As a multiethnic movement that included African Americans, Mexican Americans, Native Americans, Puerto Ricans, Asians, and poor whites from Appalachia and rural communities, the six-week Poor People’s Campaign protest community in Washington attracted demonstrators nationwide. The campaign leaders presented demands to Congress, including demands for jobs, living wages, and access to land, capital, and health care. It was the first large-scale, nationally organized demonstration after King’s death.  

The exhibition title is a reference to the Solidarity Day Rally held June 19, 1968, as a major highlight and capstone for the movement. The rally at the Lincoln Memorial featured speeches by celebrities, activists, and campaign organizers as a continuation of the 1963 March on Washington for Jobs and Freedom.  

About SITES and Smithsonian Affiliations 

The Smithsonian Institution Traveling Exhibition Service (SITES) and Smithsonian Affiliations are critical national outreach units at the Smithsonian Institution. For more than 70 years, SITES has been connecting Americans to their shared cultural heritage through a wide range of exhibitions about art, science, and history.
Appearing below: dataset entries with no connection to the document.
(** * Chunked transcoding pipeline of files/models.py

    A shallow embedding of the encoding-related parts of [files/models.py]:
    [Media.set_media_type], [Media.encode], [Media.set_encoding_status],
    [Encoding.set_progress] and the [post_save]/[post_delete] receivers
    [encoding_file_save] and [encoding_file_delete].

    The [Encoding] table is a list of rows in insertion order; code that
    touches the table, the file system or the task queue runs in a small
    state-and-exception monad whose state is the table, a clock and the
    list of external effects issued so far. *)

From Stdlib Require Import QArith Qround Ascii String.
From stdpp Require Import base decidable option list strings gmap.
From Stdlib Require Import Lia Lqa.

Local Open Scope string_scope.
Local Open Scope Z_scope.

(** ** Python values and primitives *)

Module Py.

(** Exceptions the modelled code can raise; [DatabaseError] is Django's. *)
Inductive exn : Type :=
| ValueError
| TypeError
| DatabaseError.

(** The values [Encoding.set_progress] can be called with. A [bool] is an
    instance of [int] in Python ([True == 1], [False == 0]); a float is
    represented by the rational number it denotes. *)
Inductive value : Type :=
| VNone
| VBool (b : bool)
| VInt (z : Z)
| VFloat (q : Q)
| VStr (s : string).

(** [isinstance(v, int)] together with the integer the value denotes. *)
Definition as_int (v : value) : option Z :=
  match v with
  | VInt z => Some z
  | VBool b => Some (if b then 1 else 0)
  | _ => None
  end.

Definition isinstance_int (v : value) : bool :=
  match as_int v with Some _ => true | None => false end.

(** [round(x)] for a float [x]: the nearest integer, ties to the even one. *)
Definition round (q : Q) : Z :=
  let f := Qfloor q in
  match Qcompare (q - inject_Z f) (1 # 2) with
  | Lt => f
  | Gt => f + 1
  | Eq => if Z.even f then f else f + 1
  end.

(** [int(x)] for a float [x]: truncation towards zero. *)
Definition int (q : Q) : Z := Z.quot (Qnum q) (Zpos (Qden q)).

(** [min(...)] and [max(...)] over a generator; [ValueError] when empty. *)
Definition min (l : list Z) : exn + Z :=
  match l with
  | [] => inl ValueError
  | x :: l' => inr (foldr Z.min x l')
  end.

Definition max (l : list Z) : exn + Z :=
  match l with
  | [] => inl ValueError
  | x :: l' => inr (foldr Z.max x l')
  end.

(** [a < b] where [b] may be [None]: comparing an int with [None] raises
    [TypeError]. *)
Definition lt (a : Z) (b : option Z) : exn + bool :=
  match b with
  | Some r => inr (bool_decide (a < r))
  | None => inl TypeError
  end.

(** [x in l] where [x] may be [None] and [l] is a list of ints. *)
Definition contains (l : list Z) (x : option Z) : bool :=
  match x with
  | Some r => bool_decide (r ∈ l)
  | None => false
  end.

(** ["\n".join(l)]. *)
Definition newline : string := String "010"%char EmptyString.
Definition join_lines (l : list string) : string := String.concat newline l.

(** [(end - start).seconds] for two datetimes given in microseconds: the
    seconds component of the normalised timedelta, which leaves out whole
    days. *)
Definition timedelta_seconds (end_date start_date : Z) : Z :=
  ((end_date - start_date) `div` 1000000) `mod` 86400.

End Py.

(** ** The data model *)

Module EncodeProfile.
Record t : Type := mk {
  id : Z;
  name : string;
  extension : string;
  resolution : option Z;
  codec : option string;
  active : bool
}.

(** Django compares model instances by primary key. *)
Definition eqb (p q : t) : bool := bool_decide (id p = id q).
End EncodeProfile.

Module Encoding.
Record t : Type := mk {
  id : Z;
  logs : string;
  media : Z;                      (* primary key of the Media row *)
  profile : EncodeProfile.t;
  status : string;
  media_file : string;            (* name of the stored file, "" when none *)
  progress : Py.value;
  add_date : Z;                   (* microseconds *)
  update_date : Z;
  size : string;
  total_run_time : Z;
  retries : Z;
  worker : string;
  chunk : bool;
  chunk_file_path : string;
  chunks_info : string;
  md5sum : option string
}.

(** [Encoding(media=..., profile=..., status=..., progress=...)] before it
    is saved: every other field has the default of its column. *)
Definition new (media : Z) (profile : EncodeProfile.t) (status : string)
    (progress : Z) : t :=
  {| id := 0; logs := ""; media := media; profile := profile;
     status := status; media_file := ""; progress := Py.VInt progress;
     add_date := 0; update_date := 0; size := ""; total_run_time := 0;
     retries := 0; worker := ""; chunk := false; chunk_file_path := "";
     chunks_info := ""; md5sum := None |}.

Definition with_id (i : Z) (e : t) : t :=
  {| id := i; logs := logs e; media := media e; profile := profile e;
     status := status e; media_file := media_file e; progress := progress e;
     add_date := add_date e; update_date := update_date e; size := size e;
     total_run_time := total_run_time e; retries := retries e;
     worker := worker e; chunk := chunk e;
     chunk_file_path := chunk_file_path e; chunks_info := chunks_info e;
     md5sum := md5sum e |}.

Definition with_dates (a u : Z) (e : t) : t :=
  {| id := id e; logs := logs e; media := media e; profile := profile e;
     status := status e; media_file := media_file e; progress := progress e;
     add_date := a; update_date := u; size := size e;
     total_run_time := total_run_time e; retries := retries e;
     worker := worker e; chunk := chunk e;
     chunk_file_path := chunk_file_path e; chunks_info := chunks_info e;
     md5sum := md5sum e |}.

Definition with_progress (p : Py.value) (e : t) : t :=
  {| id := id e; logs := logs e; media := media e; profile := profile e;
     status := status e; media_file := media_file e; progress := p;
     add_date := add_date e; update_date := update_date e; size := size e;
     total_run_time := total_run_time e; retries := retries e;
     worker := worker e; chunk := chunk e;
     chunk_file_path := chunk_file_path e; chunks_info := chunks_info e;
     md5sum := md5sum e |}.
Smithsonian Affiliations establishes and maintains the Smithsonian’s long-term partnerships with museums, educational organizations, and cultural institutions in the U.S., Puerto Rico, and Panama. Together, SITES and Affiliations share the Smithsonian’s vast resources with millions of people outside Washington, D.C.

About the National Museum of African American History and Culture 

Since opening Sept. 24, 2016, the National Museum of African American History and Culture in Washington, D.C., has welcomed more than 7 million visitors. The nearly 400,000-square-foot museum is the nation’s largest and most comprehensive cultural destination devoted exclusively to exploring, documenting, and showcasing the African American story and its impact on American and world history.

About the New Mexico History Museum   

The New Mexico History Museum is a statewide educational resource, nationally significant local landmark, and destination for anyone who wants to understand the diverse experiences of the people of New Mexico, the dynamics that have shaped our state, and the relationships that connect our region with the rest of the world.

Located on the north side of the historic Santa Fe Plaza, the New Mexico History Museum campus includes the Palace of the Governors, the Pete V. Domenici Building, the Fray Angélico Chávez History Library, and the Palace of the Governors Photo Archives.